While living with HIV can be stressful for all ages, ageing with HIV can introduce challenges to mental health and quality of life. When compared to their peers, older people living with HIV are disadvantaged in a wide range of ways – from poorer health, to social care and financial security. We’ve found that older people fear that social care services will be prejudiced about their HIV diagnosis. One man shared that he feared hugely going into a home – the attitudes towards HIV that he might find, and ignorance from the staff. This fear is rooted in many people’s historic and continued experience of HIV-related discrimination.  

Often considered to be a lower risk group than gay men, women are sometimes forgotten in HIV discourse and yet women are stigmatised as much as any other with HIV. Women living with the condition face a unique stigma. Some are mothers and have been accused of being “irresponsible” and “putting children at risk”.

For the record, taking antiretroviral medication (ART) lowers the amount of virus in your blood to “undetectable” levels. When the level of HIV in your blood is so low that it can’t be picked-up in tests it is undetectable. This means there is an extremely low risk of passing on HIV.

Because of ART, undetectable women have a very low risk of passing on HIV to their babies. New-borns are given their own short course of ART to further reduce their risk of developing HIV, and undergo a series of tests during the first 18 months of life.

Many transgender people are on a difficult gender journey, which includes lots of access to GPs for onward referrals to specialists, and still they worry about HIV stigma. Some deny their HIV status in settings where possible, as they look at it as a barrier to achieving their goal. Gender specialist clinics are embedded in mental health departments, and some positive trans people worry that the stigma of diagnosis might be seen as an indicator of promiscuity, which they feel might work against their cases.

And what of stigma in the gay community? The poll mentioned earlier found that of 410 gay men living with HIV, 77 per cent experience stigma – with more than two thirds experiencing this most from within the gay community.

Those gay men who take the plunge and live openly with their status are often heckled, and sent abuse on dating apps like Grindr, even receiving messages that they shouldn’t be using it because “they’ll infect others”. It’s all too easy in the digital age for stigma to persist, and ignorance to remain faceless.
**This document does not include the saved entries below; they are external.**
(** The loop over existing_ids: append on success, continue on ValueError. *)
Definition collect_nums (ids : list pystr) : list Z :=
  fold_left
    (fun nums x =>
       match py_int (id_suffix x) with
       | Some n => nums ++ [n]
       | None => nums
       end)
    ids [].

(** max(nums) on a non-empty list. *)
Definition py_max (n : Z) (ns : list Z) : Z := fold_left Z.max ns n.

Definition next_num (df : DataFrame) : Z :=
  match collect_nums (existing_ids df) with
  | [] => 1
  | n :: ns => py_max n ns + 1
  end.

Definition generate_item_id (df : DataFrame) : pystr :=
  if empty df then lit "STN-0001"
  else lit "STN-" ++ format_04d (next_num df).

(** ** apply_filters *)

Definition low_stock (r : Row) : bool := quantity r <=? reorder_level r.

Definition apply_filters (df : DataFrame)
    (category_filter location_filter : list pystr) (low_stock_only : bool)
    : DataFrame :=
  let df :=
    match category_filter with
    | [] => df
    | _ :: _ => filter (fun r => isin (category r) category_filter) df
    end in
  let df :=
    match location_filter with
    | [] => df
    | _ :: _ => filter (fun r => isin (location r) location_filter) df
    end in
  let df := if low_stock_only then filter low_stock df else df in
  df.

(** ** page_add_edit *)

(** What the add and update forms submit. *)
Record ItemForm := mkItemForm {
  form_item_name : pystr;
  form_category : pystr;
  form_unit : pystr;
  form_location : pystr;
  form_quantity : Z;
  form_reorder_level : Z;
  form_remarks : pystr
}.

(** [s or default]: the empty string is falsy. *)
Definition or_default (s default : pystr) : pystr :=
  match s with [] => default | _ :: _ => s end.

(** str(x) of a cell inside an f-string. *)
Definition cell_str (c : cell) : pystr :=
  match c with Some s => s | None => lit "nan" end.

(** The message of st.error for a blank name: the spec's ValidationError. *)
Definition ValidationError : pystr := lit "Item name is required.".

Definition new_row (new_id now : pystr) (f : ItemForm) : Row :=
  {| item_id := Some new_id;
     item_name := Some (strip_ws (form_item_name f));
     category := Some (or_default (strip_ws (form_category f)) (lit "Uncategorized"));
     unit_ := Some (or_default (strip_ws (form_unit f)) (lit "Nos"));
     quantity := form_quantity f;
     reorder_level := form_reorder_level f;
     location := Some (or_default (strip_ws (form_location f)) (lit "Not specified"));
     last_updated := Some now;
     remarks := Some (strip_ws (form_remarks f)) |}.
Stigma is best countered with fact. But there’s a clear lack of education amongst many – both positive and negative. Growing up with sex and relationship education lessons that only teach the reproduction cycle is not enough. Young people should be given clear and detailed information about the risks of HIV, but also how living with HIV in the UK has changed, and it is now an entirely manageable health condition.
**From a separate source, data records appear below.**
Lemma sys_inv_reachable g : reachable g -> sys_inv g.
Proof.
  unfold reachable. intros H. revert g H. apply (rtc_ind_r (R := sys_step) sys_inv).
  - constructor.
    + intros i _. by apply node_inv_init.
    + intros i j v r _ Hj. exfalso. unfold bvbVotes, at_or_empty in Hj. cbn in Hj.
      destruct (truthy v); rewrite lookup_empty in Hj; cbn in Hj; set_solver.
    + intros j m _ [Hm _]. cbn in Hm. by apply elem_of_nil in Hm.
    + intros i j v r _ Hj. exfalso. unfold aux_senders, auxVotes, at_or_empty in Hj.
      cbn in Hj. destruct (truthy v); rewrite lookup_empty in Hj; cbn in Hj; set_solver.
  - intros g g' _ Hstep Hinv. destruct Hstep as [i me now g' Hi Hok Harr Hown Hg' Hrest].
    pose proof (processMessage_steps (node_env E sign i) now me (g i) (Hsign i) Hok) as [Hst _].
    rewrite <- Hg' in Hst.
    eapply sys_inv_handler; [exact Hi| |exact Hst|done|done| |done|done].
    { intros v (Ho & ->). auto. }
    intros src m (Ho & -> & ->). auto.
Qed.

(** ** Agreement *)
Context (Hbls : bls_unique E).

Lemma coin_is_node i r c : coin_is (node_env E sign i) r c -> coin_is E r c.
Proof.
  assert (forall set, assembled (node_env E sign i) r set -> assembled E r set) as Ha.
  { induction 1; [apply (asm_empty E)|by apply (asm_add E)]. }
  unfold coin_is. change (uses_bls (node_env E sign i) r) with (uses_bls E r).
  destruct (uses_bls E r); [|done]. intros (set & ? & ? & ->). eauto.
Qed.

Lemma coin_agree i j r c c' :
  coin_is (node_env E sign i) r c -> coin_is (node_env E sign j) r c' -> c = c'.
Proof. intros ?%coin_is_node ?%coin_is_node. by eapply coin_is_unique. Qed.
Officially, stigma is defined as a mark of disgrace associated with a particular circumstance, quality, or person. Let’s turn that around today, and use the red ribbon to stop stigma. Let’s use it a mark of solidarity, compassion and understanding.

Let’s start a conversation about how we speak and write about HIV. Let’s stand together, today of all days against HIV stigma. Start now – join the solidarity on social media by taking a selfie with your red ribbon and #StopStigma.